The point is, it is NOT food. It is chemically derived, hexane as a major component for its “purification”. Whether “gone”, or not, is this Food we want to ingest? The stuff has been around for a generation — not much longer. That is NOT enough time to have information on it. If you want to play Russian Roulette on TVP because it contains no meat, don’t let me stand in your way. (And yes, at some point I want to create a vegetarian burger recipe that contains… all food.)

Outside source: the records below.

(** How the output loop ends: normally when it has a result for every
    iteration and nothing stops it; with the [TypeError] when the results run
    out; with the [NodeApiError] of a rejected result when [continueOnFail]
    is off. *)
Lemma output_loop_outcome (remaining itemIndex : nat)
    (rs : list PromiseSettledResult) (returnData : list INodeExecutionData) :
  match snd (output_loop this remaining itemIndex rs returnData) with
  | None =>
      remaining ≤ length rs ∧
      (continueOnFail this = true
       ∨ Forall (λ r, is_rejected r = false) (take remaining rs))
  | Some e =>
      (e = status_of_undefined ∧ length rs < remaining)
      ∨ (continueOnFail this = false ∧
         ∃ k reason, k < remaining ∧ rs !! k = Some (rejected reason) ∧
                     e = NodeApiError (getNode this) (delete "cert" reason))
  end.
Proof.
  revert itemIndex rs returnData.
  induction remaining as [|n IH]; intros i rs acc.
  - simpl. split; [lia|]. right. rewrite take_0. constructor.
  - destruct rs as [|r rs]; cbn [output_loop shift].
    + simpl. left. split; [done | lia].
    + destruct r as [value|reason].
      * specialize (IH (S i) rs (acc ++ [success_record i value])).
        destruct (snd (output_loop this n (S i) rs _)) as [e|].
        -- destruct IH as [[-> Hlen] | (Hstop & k & reason & Hk & Hat & ->)].
           ++ left. split; [done | simpl; lia].
           ++ right. split; [done|]. exists (S k), reason. split; [lia|]. by split.
        -- destruct IH as [Hlen Hok]. split; [simpl; lia|].
           destruct Hok as [?|Hok]; [by left|right]. simpl. by constructor.
      * destruct (continueOnFail this) eqn:Hcont.
        -- specialize (IH (S i) rs (acc ++ [error_record i reason])).
           destruct (snd (output_loop this n (S i) rs _)) as [e|].
           ++ destruct IH as [[-> Hlen] | (Hstop & _)]; [|done].
              left. split; [done | simpl; lia].
           ++ destruct IH as [Hlen _]. split; [simpl; lia | by left].
        -- simpl. right. split; [done|]. exists 0, reason. split; [lia|]. by split.
Qed.

(** X4. [execute] completes, by returning or by throwing, exactly when every
    submitted send settles; one send that never settles keeps it pending
    for ever. *)
Theorem execute_completes_iff (order : list nat) :
  is_Some (execute this sendMail order env)
  ↔ all_settle (length (sendMailPromises (submitted this env))) order.
Proof.
  split.
  - intros Hsome.
    destruct (decide (all_settle (length (sendMailPromises (submitted this env))) order))
      as [|Hnot]; [done|].
    apply not_all_settle in Hnot as (k & Hk & Hnotin).
    rewrite (execute_pending this sendMail order env k Hk Hnotin) in Hsome.
    by destruct Hsome.
  - intros Hall. rewrite execute_settled by done. by eexists.
Qed.

Lemma execute_Some_settled (order : list nat)
    (result : Completion (list (list INodeExecutionData))) :
  execute this sendMail order env = Some result →
  result = match output_run this sendMail env with
           | (returnData, None) => Return (prepareOutputData returnData)
           | (_, Some e) => Throw e
           end.
Proof.
  intros Hrun.
  destruct (decide (all_settle (length (sendMailPromises (submitted this env))) order))
    as [Hall|Hnot].
  - rewrite execute_settled in Hrun by done. congruence.
  - apply not_all_settle in Hnot as (k & Hk & Hnotin).
    by rewrite (execute_pending this sendMail order env k Hk Hnotin) in Hrun.
Qed.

Here we make ground beef mini-sliders, to nestle within zucchini slices (YES, getting the veggies in!) or in lettuce wraps.
Ingredients:
For the “bread”:
1 or two zucchinis, sliced in 1.4 inch “coins”, ends removed. Two is advised if you want sandwich lids for all your mini sliders.
Olive oil, one or two teaspoons
Ground pepper
Rosemary (fresh is best, but I used what I had)
For the meat:
1/2 pound ground beef
1/8 of a large onion, 1/2 of a very small onion, finely diced
1/4 – 1/2 teaspoon cumin seed
2 teaspoons olive oil
1/4-1/2 teaspoon ground cardamom
1/2 teaspoon ground mustard
1/4-1/2 teaspoon ground tumeric (optional. It doesn’t add much flavor in this specific dish, but I’ve been cooking with it for health reasons.)
1 teaspoon coconut aminos (or tamari soy sauce)
Ground pepper and sea salt, to taste.
For garnish:
Sprouts, mustard, whatever floats your boat.
Pre-heat oven to 400 degrees F.
Layer zucchini on foil in a baking pan, add the rest of the zucchini ingredients, and mix around. Your hands work best. Cover with foil, and bake for about 25 minutes. (Make sure they are spread out a bit.)
Remove and either put on warming tray until the patties are ready, or set aside to re-heat briefly in the skillet, when everything else is ready.
Heat your skillet to medium-medium high, add your oil, then your onions and the cumin seeds. Allow the cumin to toast slightly, and the onions to go translucent. I let them become somewhat carmelized, as well.
In a mixing bowl or separate large plate, combine all ingredients, again this works best with your hands. (Yes, allow the onions and cumin to cool a bit before you mix everything.) Make your mini-patties about the size of meatballs, only flat. Perhaps half an inch max in thickness, and you can press in a dimple in the center before cooking.
At this point, you can reserve some of these to cook later (cover tightly with plastic wrap, and refrigerate for up to a day).
The skillet shouldn’t need more oil. Go ahead and pan fry your mini burgers to your choice of level of done-ness, at medium heat. You shouldn’t need to press down on them while cooking — that extracts too much juice. For medium rare, I seemed to need three to three and a half minutes a side.
At the end, remove sliders as they are done, add in the zucchini if it needs to be warmed (hey, unlike me, you might get your timing to coincide!)
In the initial photo in this post, I showed the sliders sitting on the bottom zucchini slices, topped with home grown daikon radish sprouts, with out the top lids, seen to the side, just for illustration purposes. The top pieces of zucchini definitely went on top before serving.
These make great appetizers for company. I would however, if having a party, make sure the zucchini and the meat stay attached by using toothpicks to hold them together.
I only had one zucchini in the house (worth eating; we won’t say what the other looked like), so the other mini sliders eventually ended up being in lettuce wraps.